Law enforcement investigators base their cases on facts, not rumors.
That’s what makes sorting out possible threats involving Granbury High School such a long, painstaking process, according to Deputy Chief Alan Hines of the Granbury Police Department.
The prime example was a message written on a brick of a wall outside GHS that stated:
“We are anonymous
We are legion
We do not forgive
We do not forget
Those words, taken in the context of the aftermath of the massacre of 20 schoolchildren and six adults Friday in Newtown, Conn., were feared by some to be a threat of violence. At least one Metroplex television station broadcasted the message as if it was factually known to be related to possible threats.
However, according to students at GHS, the message had been there “for weeks” before the Newtown tragedy.
“This (the cryptic message), we don’t think has anything to do with it,” Hines said Monday afternoon. “Sure, it is a concern across the United States in light of what happened in Connecticut. What we’ve found so far is hearsay.”
Other rumors spread quickly on Instagram, Facebook and other social media outlets.
But, so far, no arrests have been made – for good reason. The facts simply aren’t known. No specific threats have been verified, according to Hines.
“We’re trying to sort out what’s related and what’s not related,” Hines said. “We can’t deal on rumor. If we don’t have the facts, there’s nothing we can do right now. It’s not something we can do overnight.
“You’re not dealing with a handful of people (to be interviewed), and you don’t know how far this extends. We’ve talked to a lot of kids. We’ve got a lot of people to talk to, and the list grows every time we talk to someone.”
Hines said his first word about the rumors came when he was out of the office on Friday.
“I got a call from a parent who heard it from a kid,” he said, adding that he doesn’t know “where it originated from and what’s real and what’s hearsay. If it was a clearcut case where a person made a threat, they would be in jail. But you have to go through the investigation of the information received.”
On Saturday, Granbury police issued a news release on the situation which stated in part:
“The Granbury Police has been made aware of a report regarding an alleged threat at Granbury High School. Although there are numerous rumors being passed around the social media sites, these rumors have not been confirmed. The Granbury Police Department is taking all reports received as fact and will investigate the report to determine if it is real or fictitious.”
The statement added that additional officers had been assigned to Granbury High School this week “as a precautionary measure.”
GISD formerly had an agreement with the Hood County Sheriff’s Office to provide School Resource Officers (SROs) at the high school, but that has not been the case since 2011 because of budget cutbacks. Jeff Hastings of the GPD is the D.A.R.E. officer for the GISD.
“They elected not to have SROs. From my understanding, it is budgetary,” Hines said of the change, which occurred before the current superintendent was hired. “Jeff roams to each school – the high school and the others.”
On Monday Hines added that additional “security will be up there as the situation dictates.”

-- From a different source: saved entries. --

(** A pattern that passes has no semicolon. *)
Lemma validateNDB_free s : validateNDB s = Done true -> free s = true.
Proof.
  unfold Signature.validateNDB. destruct (find_char (is_char ":"%char) s) as [p|] eqn:Ep;
    [|intros [= H]; now apply pattern_free].
  set (offset := match find_char (is_char ","%char) (take_str p s) with
    | None => (true, take_str p s)
    | Some floating => if is_unsigned (drop_str (S floating) (take_str p s))
                       then (true, take_str floating (take_str p s)) else (false, take_str p s)
    end).
  assert (Ho : fst offset = true -> free (snd offset) = true -> free (take_str p s) = true).
  { subst offset. destruct (find_char (is_char ","%char) (take_str p s)) as [f|] eqn:Ef; [|done].
    destruct (is_unsigned _) eqn:Eu; [|done]. intros _ Hf. apply (comma_free _ _ Ef Hf).
    now apply digits_free. }
  assert (Hh : forall c x, snd offset = String c x -> exists y, take_str p s = String c y).
  { subst offset. intros c x E. destruct (find_char (is_char ","%char) (take_str p s)) as [f|] eqn:Ef; [|eauto].
    destruct (is_unsigned _); [|eauto]. cbn [snd] in E.
    destruct (take_str p s) as [|d t]; [now destruct f|]. destruct f; [done|].
    injection E as -> _. eauto. }
  destruct offset as [valid offset]. cbn [fst snd] in Ho. intros H.
  apply obind_Done in H as (valid' & H' & H). injection H as H.
  rewrite !andb_true_iff in H. destruct H as [[-> ->] Hpat].
  apply pattern_free in Hpat. destruct offset as [|c offset]; [done|].
  destruct (is_char c "*"%char) eqn:Ec.
  { destruct (Hh c offset eq_refl) as [y Ey]. apply (colon_free _ _ Ep); [|done]. clear Ho Hh.
    destruct s as [|c0 [|c1 s]]; try discriminate H'. injection H' as H'. cbn [find_char] in Ep.
    destruct (is_char ":"%char c0) eqn:E0; [injection Ep as <-; done|].
    assert (is_char ":"%char c1 = true) as E1 by (revert c1 H' Ep Ey Hpat; every_char).
    rewrite E1 in Ep. injection Ep as <-. unfold take_str in *. cbn in Ey |- *.
    injection Ey as -> <-. clear -Ec. revert c Ec. every_char. }
  destruct (is_digit c); [injection H' as H'; apply (colon_free _ _ Ep); [|done]; now apply Ho, digits_free|].
  destruct (String.eqb_spec (String c offset) "VI") as [E|_].
  { apply (colon_free _ _ Ep); [|done]. apply Ho; [done|]. now rewrite E. }
  apply (colon_free _ _ Ep); [|done]. apply Ho; [done|]. now apply valid_anchor_free.
Qed.
End validation.

(** ** Virus names *)

Lemma name_free s suffix : validateVirusName s suffix = true -> free s = true.
Proof.
  unfold validateVirusName. apply all_chars_impl. intros c [_ H]%andb_true_iff. revert c H. every_char.
Qed.

Lemma insert_string_perm s l : Permutation (insert_string s l) (s :: l).
Proof.
  induction l as [|t l IH]; [done|]. simpl. destruct (String.leb s t); [done|].
  rewrite IH. apply Permutation_swap.
Qed.
Lemma sort_strings_perm l : Permutation (sort_strings l) l.
Proof. induction l as [|s l IH]; [done|]. simpl. rewrite insert_string_perm. now constructor. Qed.

(** std::sort compares as [String.leb] does. *)
Definition in_order (s t : string) : Prop := String.leb s t = true.
Lemma insert_string_sorted s l : Sorted in_order l -> Sorted in_order (insert_string s l).
Proof.
  induction 1 as [|t l Hs IH Hh]; cbn [insert_string]; [repeat constructor|]. destruct (String.leb s t) eqn:E.
  - constructor; [by constructor|by constructor].
  - assert (Ht : in_order t s) by (destruct (String.leb_total s t) as [E'|]; [congruence|done]).
    constructor; [exact IH|]. destruct Hh as [|u l Hu]; cbn [insert_string]; [by constructor|]. destruct (String.leb s u); by constructor.
Qed.
Lemma sort_strings_sorted l : Sorted in_order (sort_strings l).
Proof. induction l as [|s l IH]; [constructor|]. by apply insert_string_sorted. Qed.

Lemma concat_free sep l : free sep = true -> Forall (fun s => free s = true) l ->
  free (String.concat sep l) = true.
Proof.
  intros Hsep H. induction H as [|s l Hs H IH]; [done|]. destruct l as [|t l]; [done|].
  change (String.concat sep (s :: t :: l)) with (s ++ sep ++ String.concat sep (t :: l)).
  auto using free_app.
Qed.

(** The names a module declares. *)
Definition declared_names (m : virus_names) : list string :=
  match n_names m with
  | None => []
  | Some parts => List.filter (fun s => negb (String.eqb s "")) (map (default "") parts)
  end.

Lemma names_loop_spec parts names valid : names_loop parts = (names, valid) ->
  names = List.filter (fun s => negb (String.eqb s "")) (map (default "") parts) /\
  (valid = true -> Forall (fun s => validateVirusName s true = true) names).
Proof.
  revert names valid. induction parts as [|p parts IH]; intros names valid H.
  - injection H as <- <-. auto.
  - cbn [names_loop] in H. destruct (names_loop parts) as [names' valid'].
    destruct (IH names' valid' eq_refl) as [-> Hv]. cbn [map List.filter].
    destruct (String.eqb (default "" p) ""); injection H as <- <-; cbn [negb]; split; auto;
      rewrite andb_true_iff; intros []; auto.
Qed.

A Hood County Sheriff’s Office spokesman, Lieutenant Johnny Rose, said that in the event of any school campus violence, personnel “would assist (police) in any way possible, if asked.”
Hines shot down a couple of other rumors erroneously reported by area media outlets.

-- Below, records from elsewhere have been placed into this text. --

(* ===== verification/Strconv.v ===== *)
(** * Strings, runes and decimal numbers

    What the code uses of Go's strings and of package strconv: the bytes of a
    string, ranging over its runes, [strconv.Itoa], [ParseInt], [Atoi] and
    [ParseBool]; and that parsing a number gives back what was formatted. *)
From Stdlib Require Import Ascii NArith.
From stdpp Require Import base gmap sets numbers strings pretty list.
From S2P Require Import Prelude.

(** ** Runes

    Ranging over a string decodes UTF-8; a byte that starts no valid sequence
    is U+FFFD and one byte wide. *)
Section utf8.
Local Open Scope Z_scope.

Definition byte_of (c : ascii) : Z := Z.of_N (N_of_ascii c).

(** The number of bytes that follow a first byte, and the range of the first
    of them. *)
Definition utf8_first (b : Z) : option (nat * Z * Z) :=
  if bool_decide (0xC2 ≤ b ≤ 0xDF) then Some (1%nat, 0x80, 0xBF)
  else if bool_decide (b = 0xE0) then Some (2%nat, 0xA0, 0xBF)
  else if bool_decide (b = 0xED) then Some (2%nat, 0x80, 0x9F)
  else if bool_decide (0xE1 ≤ b ≤ 0xEF) then Some (2%nat, 0x80, 0xBF)
  else if bool_decide (b = 0xF0) then Some (3%nat, 0x90, 0xBF)
  else if bool_decide (0xF1 ≤ b ≤ 0xF3) then Some (3%nat, 0x80, 0xBF)
  else if bool_decide (b = 0xF4) then Some (3%nat, 0x80, 0x8F)
  else None.

(** The continuation bytes: 6 bits each. *)
Fixpoint utf8_rest (n : nat) (lo hi : Z) (s : string) (r : Z) : option Z :=
  match n with
  | O => Some r
  | S n' =>
      match s with
      | String c s' =>
          let b := byte_of c in
          if bool_decide (lo ≤ b ≤ hi) then utf8_rest n' 0x80 0xBF s' (Z.lor (Z.shiftl r 6) (Z.land b 0x3F))
          else None
      | EmptyString => None
      end
  end.

Definition RuneError : Z := 0xFFFD.

(** The first rune and how many bytes it takes. *)
Definition decode_rune (c : ascii) (s : string) : Z * nat :=
  let b := byte_of c in
  if bool_decide (b < 0x80) then (b, 1%nat)
  else
    match utf8_first b with
    | Some (n, lo, hi) =>
        let r := Z.land b (match n with 1%nat => 0x1F | 2%nat => 0x0F | _ => 0x07 end) in
        match utf8_rest n lo hi s r with
        | Some r => (r, S n)
        | None => (RuneError, 1%nat)
        end
    | None => (RuneError, 1%nat)
    end.
End utf8.

(** Bits put side by side are digits added. *)
Lemma lor_shiftl (a b n : Z) : (0 ≤ n → 0 ≤ b < 2 ^ n → Z.lor (Z.shiftl a n) b = a * 2 ^ n + b)%Z.
Proof.
  intros Hn Hb. rewrite <-Z.add_nocarry_lor; [by rewrite Z.shiftl_mul_pow2|].
  destruct (decide (b = 0%Z)) as [->|Hb0]; [apply Z.land_0_r|].
  apply Z.bits_inj'. intros i Hi. rewrite Z.land_spec, Z.bits_0, Z.shiftl_spec by done.
  destruct (decide (i < n)%Z) as [Hin|Hin]; [by rewrite Z.testbit_neg_r by lia|].
  rewrite (Z.bits_above_log2 b i), andb_false_r; [done|lia|].
  apply Z.log2_lt_pow2; [lia|]. eapply Z.lt_le_trans; [apply Hb|]. apply Z.pow_le_mono_r; lia.
Qed.

(** ** What a decoded rune is made of *)
Section decode.
Local Open Scope Z_scope.

Definition ascii_of (b : Z) : ascii := ascii_of_N (Z.to_N b).

Lemma ascii_of_byte (c : ascii) : ascii_of (byte_of c) = c.
Proof. unfold ascii_of, byte_of. rewrite N2Z.id. apply ascii_N_embedding. Qed.

Lemma byte_of_range (c : ascii) : 0 ≤ byte_of c < 256.
Proof. unfold byte_of. pose proof (N_ascii_bounded c). lia. Qed.

(** The first [n] bytes are continuation bytes. *)
Fixpoint continues (n : nat) (s : string) : Prop :=
  match n with
  | O => True
  | S n' => match s with String c s' => 0x80 ≤ byte_of c ≤ 0xBF ∧ continues n' s' | EmptyString => False end
  end.

Lemma utf8_rest_step n lo hi c s r r' :
  0x80 ≤ lo → hi ≤ 0xBF → utf8_rest (S n) lo hi (String c s) r = Some r' →
  lo ≤ byte_of c ≤ hi ∧ utf8_rest n 0x80 0xBF s (r * 64 + (byte_of c - 0x80)) = Some r'.
Proof.
  intros Hlo Hhi. cbn [utf8_rest]. case_bool_decide as Hb; [|done]. intros <-. split; [done|].
  rewrite lor_shiftl by (rewrite ?(Z.land_ones _ 6) by lia; lia || apply Z.mod_pos_bound; lia).
  do 2 f_equal. change (2 ^ 6) with 64. rewrite (Z.land_ones _ 6) by lia. change (2 ^ 6) with 64.
  rewrite (Zmod_eq (byte_of c) 64) by lia.
  assert (byte_of c / 64 = 2) as -> by (symmetry; apply (Z.div_unique _ _ 2 (byte_of c - 128)); lia). lia.
Qed.

Lemma utf8_rest_continues n lo hi s r r' :
  0x80 ≤ lo → hi ≤ 0xBF → utf8_rest n lo hi s r = Some r' → continues n s.
Proof.
  revert lo hi s r. induction n as [|n IH]; intros lo hi s r Hlo Hhi; [done|].
  destruct s as [|c s]; [done|]. intros [Hc Hr]%utf8_rest_step; [|done..].
  split; [lia|]. by apply IH in Hr.
Qed.

Lemma utf8_first_bounds b n lo hi :
  utf8_first b = Some (n, lo, hi) →
  0x80 ≤ lo ∧ hi ≤ 0xBF ∧
  ((n = 1%nat ∧ 0xC2 ≤ b ≤ 0xDF) ∨ (n = 2%nat ∧ 0xE0 ≤ b ≤ 0xEF) ∨
   (n = 3%nat ∧ (b = 0xF0 ∧ 0x90 ≤ lo ∨ 0xF1 ≤ b ≤ 0xF4))).
Proof. unfold utf8_first. repeat case_bool_decide; intros [= <- <- <-]; lia. Qed.

(** The bytes after the first one of a rune. *)
Lemma decode_rune_continues c s r w : decode_rune c s = (r, w) → continues (w - 1) s.
Proof.
  unfold decode_rune. case_bool_decide; [by intros [= _ <-]|].
  destruct (utf8_first _) as [[[n lo] hi]|] eqn:Hf; [|by intros [= _ <-]].
  apply utf8_first_bounds in Hf as (Hlo & Hhi & _).
  destruct (utf8_rest _ _ _ _ _) as [r'|] eqn:Hr; intros [= <- <-]; [|done].
  simpl. rewrite Nat.sub_0_r. by eapply utf8_rest_continues.
Qed.

(** The separators U+2028 and U+2029 have one encoding. *)
Lemma decode_rune_separator c s r w :
  0x80 ≤ byte_of c → decode_rune c s = (r, w) → r = 0x2028 ∨ r = 0x2029 →
  w = 3%nat ∧ ∃ s', String c s = String (ascii_of 0xE2) (String (ascii_of 0x80) (String (ascii_of (0xA8 + (r - 0x2028))) s')).
Proof.
  intros Hc. unfold decode_rune. rewrite bool_decide_eq_false_2 by lia.
  destruct (utf8_first _) as [[[n lo] hi]|] eqn:Hf; [|intros [= <- <-]; unfold RuneError; lia].
  apply utf8_first_bounds in Hf as (Hlo & Hhi & Hn).
  destruct (utf8_rest _ _ _ _ _) as [r'|] eqn:Hr; intros [= <- <-] Hsep; [|unfold RuneError in Hsep; lia].
  destruct Hn as [[-> Hb]|[[-> Hb]|[-> Hb]]].
  - exfalso. destruct s as [|c1 s]; [done|]. apply utf8_rest_step in Hr as [Hc1 Hr]; [|done..].
    injection Hr as Hr. rewrite (Z.land_ones _ 5) in Hr by lia.
    pose proof (Z.mod_pos_bound (byte_of c) (2 ^ 5) ltac:(lia)). lia.
  - split; [done|]. destruct s as [|c1 s]; [done|]. apply utf8_rest_step in Hr as [Hc1 Hr]; [|done..].
    destruct s as [|c2 s]; [done|]. apply utf8_rest_step in Hr as [Hc2 Hr]; [|done..]. injection Hr as Hr.
    rewrite (Z.land_ones _ 4) in Hr by lia. change (2 ^ 4) with 16 in Hr.
    rewrite (Zmod_eq (byte_of c) 16) in Hr by lia.
    assert (byte_of c / 16 = 14) as Hd by (symmetry; apply (Z.div_unique _ _ 14 (byte_of c - 224)); lia).
    rewrite Hd in Hr.
    assert (byte_of c = 0xE2) as H0 by lia. assert (byte_of c1 = 0x80) as H1 by lia.
    assert (byte_of c2 = 0xA8 + (r' - 0x2028)) as H2 by lia.
    exists s. by rewrite <-H0, <-H1, <-H2, !ascii_of_byte.
  - exfalso. destruct s as [|c1 s]; [done|]. apply utf8_rest_step in Hr as [Hc1 Hr]; [|done..].
    destruct s as [|c2 s]; [done|]. apply utf8_rest_step in Hr as [Hc2 Hr]; [|done..].
    destruct s as [|c3 s]; [done|]. apply utf8_rest_step in Hr as [Hc3 Hr]; [|done..]. injection Hr as Hr.
    rewrite (Z.land_ones _ 3) in Hr by lia. change (2 ^ 3) with 8 in Hr.
    rewrite (Zmod_eq (byte_of c) 8) in Hr by lia.
    assert (byte_of c / 8 = 30) as Hd by (symmetry; apply (Z.div_unique _ _ 30 (byte_of c - 240)); lia).
    rewrite Hd in Hr. lia.
Qed.
End decode.

(** ** Concatenation *)
Lemma append_empty (y : string) : "" +:+ y = y.
Proof. done. Qed.
Lemma append_cons (c : ascii) (s y : string) : String c s +:+ y = String c (s +:+ y).
Proof. done. Qed.
#[export] Hint Rewrite append_empty append_cons : go_rw.

Lemma append_assoc (x y z : string) : (x +:+ y) +:+ z = x +:+ y +:+ z.
Proof. induction x as [|c x IH]; [done|]. by rewrite !append_cons, IH. Qed.

Lemma append_nil (x : string) : x +:+ "" = x.
Proof. induction x as [|c x IH]; [done|]. by rewrite append_cons, IH. Qed.

Lemma length_append (x y : string) : String.length (x +:+ y) = (String.length x + String.length y)%nat.
Proof. induction x as [|c x IH]; [done|]. rewrite append_cons. simpl. by rewrite IH. Qed.

(** Every character of a string satisfies [P]. *)
Fixpoint all_chars (P : ascii → bool) (s : string) : bool :=
  match s with
  | EmptyString => true
  | String c s' => P c && all_chars P s'
  end.

Lemma all_chars_app P x y : all_chars P (x +:+ y) = all_chars P x && all_chars P y.
Proof. induction x as [|c x IH]; [done|]. rewrite append_cons. simpl. by rewrite IH, andb_assoc. Qed.

(** ** Order: Go compares strings byte by byte *)
Definition str_lt (s1 s2 : string) : bool := String.ltb s1 s2.

Lemma str_lt_false s1 s2 : str_lt s1 s2 = false ↔ String.le s2 s1.
Proof.
  unfold str_lt, String.le, String.leb, String.ltb. rewrite (String.compare_antisym s2 s1).
  destruct (s1 ?= s2)%string; simpl; naive_solver.
Qed.

(** ** Decimal numbers *)
Section decimal.
Local Open Scope Z_scope.

(** [strconv.Itoa] and the verb [%d]. *)
Definition Itoa (z : Z) : string := pretty z.

(** The string of a list of digits, and its value. *)
Fixpoint digits_string (ds : list N) : string :=
  match ds with
  | [] => ""
  | d :: ds' => String (pretty_N_char d) (digits_string ds')
  end.

Definition digits_value (acc : Z) (ds : list N) : Z := foldl (λ a d, a * 10 + Z.of_N d) acc ds.

Definition is_digit (d : N) : Prop := (d < 10)%N.

Lemma digits_string_app ds ds' : digits_string (ds ++ ds') = digits_string ds +:+ digits_string ds'.
Proof. induction ds as [|d ds IH]; [done|]. simpl. by rewrite append_cons, IH. Qed.

Lemma byte_of_digit (d : N) : is_digit d → byte_of (pretty_N_char d) = 48 + Z.of_N d.
Proof.
  unfold is_digit. intros Hd.
  assert (d = 0 ∨ d = 1 ∨ d = 2 ∨ d = 3 ∨ d = 4 ∨ d = 5 ∨ d = 6 ∨ d = 7 ∨ d = 8 ∨ d = 9)%N as Hc by lia.
  by repeat destruct Hc as [->|Hc]; [..|rewrite Hc].
Qed.

Lemma digits_value_bounds acc ds : 0 ≤ acc → acc ≤ digits_value acc ds.
Proof.
  revert acc. induction ds as [|d ds IH]; intros acc Hacc; simpl; [lia|].
  etransitivity; [|apply IH; lia]. lia.
Qed.

Lemma pretty_go_digits (x : N) (s : string) :
  ∃ ds, pretty_N_go x s = digits_string ds +:+ s ∧ Forall is_digit ds ∧ digits_value 0 ds = Z.of_N x ∧
    (x ≠ 0 → ds ≠ [])%N.
Proof.
  revert s. induction (N.lt_wf_0 x) as [x _ IH]; intros s.
  destruct (decide (x = 0)%N) as [->|Hx]; [by exists []|].
  rewrite pretty_N_go_step by lia.
  destruct (IH (x `div` 10)%N ltac:(apply N.div_lt; lia) (String (pretty_N_char (x `mod` 10)) s)) as (ds & -> & Hds & Hv & _).
  exists (ds ++ [x `mod` 10]%N). rewrite digits_string_app, append_assoc. split_and!; [done| | |by destruct ds].
  - apply Forall_app. split; [done|]. apply Forall_singleton, N.mod_lt. lia.
  - unfold digits_value in *. rewrite foldl_app. simpl. rewrite Hv. pose proof (N.div_mod x 10 ltac:(done)) as Hx'. lia.
Qed.

Lemma pretty_N_digits (x : N) :
  ∃ ds, pretty x = digits_string ds ∧ Forall is_digit ds ∧ digits_value 0 ds = Z.of_N x ∧ ds ≠ [].
Proof.
  unfold pretty, pretty_N. case_decide as Hx.
  - subst. exists [0%N]. split_and!; [done| |done|done]. by apply Forall_singleton.
  - destruct (pretty_go_digits x "") as (ds & -> & Hds & Hv & Hne). exists ds. rewrite append_nil. auto.
Qed.

(** A number is formatted as digits, after a dash when it is negative. *)
Lemma Itoa_digits (z : Z) :
  ∃ ds, Forall is_digit ds ∧ ds ≠ [] ∧
    ((0 ≤ z ∧ Itoa z = digits_string ds ∧ digits_value 0 ds = z) ∨
     (z < 0 ∧ Itoa z = String "-" (digits_string ds) ∧ digits_value 0 ds = - z)).
Proof.
  unfold Itoa, pretty, pretty_Z. destruct z as [|p|p].
  - exists [0%N]. split_and!; [by apply Forall_singleton|done|by left].
  - destruct (pretty_N_digits (Npos p)) as (ds & Hp & Hds & Hv & Hne). exists ds. split_and!; [done..|]. left. by split_and!.
  - destruct (pretty_N_digits (Npos p)) as (ds & Hp & Hds & Hv & Hne). exists ds. split_and!; [done..|]. right.
    split; [done|]. split; [|done]. unfold pretty, pretty_positive. by rewrite Hp.
Qed.
End decimal.

(** ** Parsing numbers and booleans

    The parsers return a value with the error: on a syntax error the value is
    zero, on an overflow it is the nearest bound. *)
Inductive num_error := ErrSyntax | ErrRange.

Section parsing.
Local Open Scope Z_scope.

Definition maxUint64 : Z := 2 ^ 64 - 1.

“We didn’t find a gun, and we haven’t made any arrests,” Hines said, adding that there is no physical evidence of a crime being committed. “If you focus on one direction, then you may miss something while you’re focused in that one direction.”
As one example of a possible outcome, if a suspect were to be arrested on a charge of making a terroristic threat, it would have to be proven that there was an imminent threat of danger, Hines suggested.
“It depends on the situation, whether you have enough for criminal charges or not,” Hines said. “There may be other charges, depending on the circumstances. If we can prove the law and he is in violation of the law then an arrest will be made.”
Hines said investigators have no solid information about a possible suspect being either male or female, or whether or not there could be more than one person involved if the threat is found to be real.
Police investigators continue to interview multiple students in an effort to sort out the facts.
“We’re going to a lot of houses and talking to kids,” Hines said. “Right now there is nothing rock solid. We’re sorting things out and trying to find a lead.”
Worst of all, the rumors can actually hinder the efforts of law enforcement officers.
“This stuff hurts us in a criminal case,” Hines said.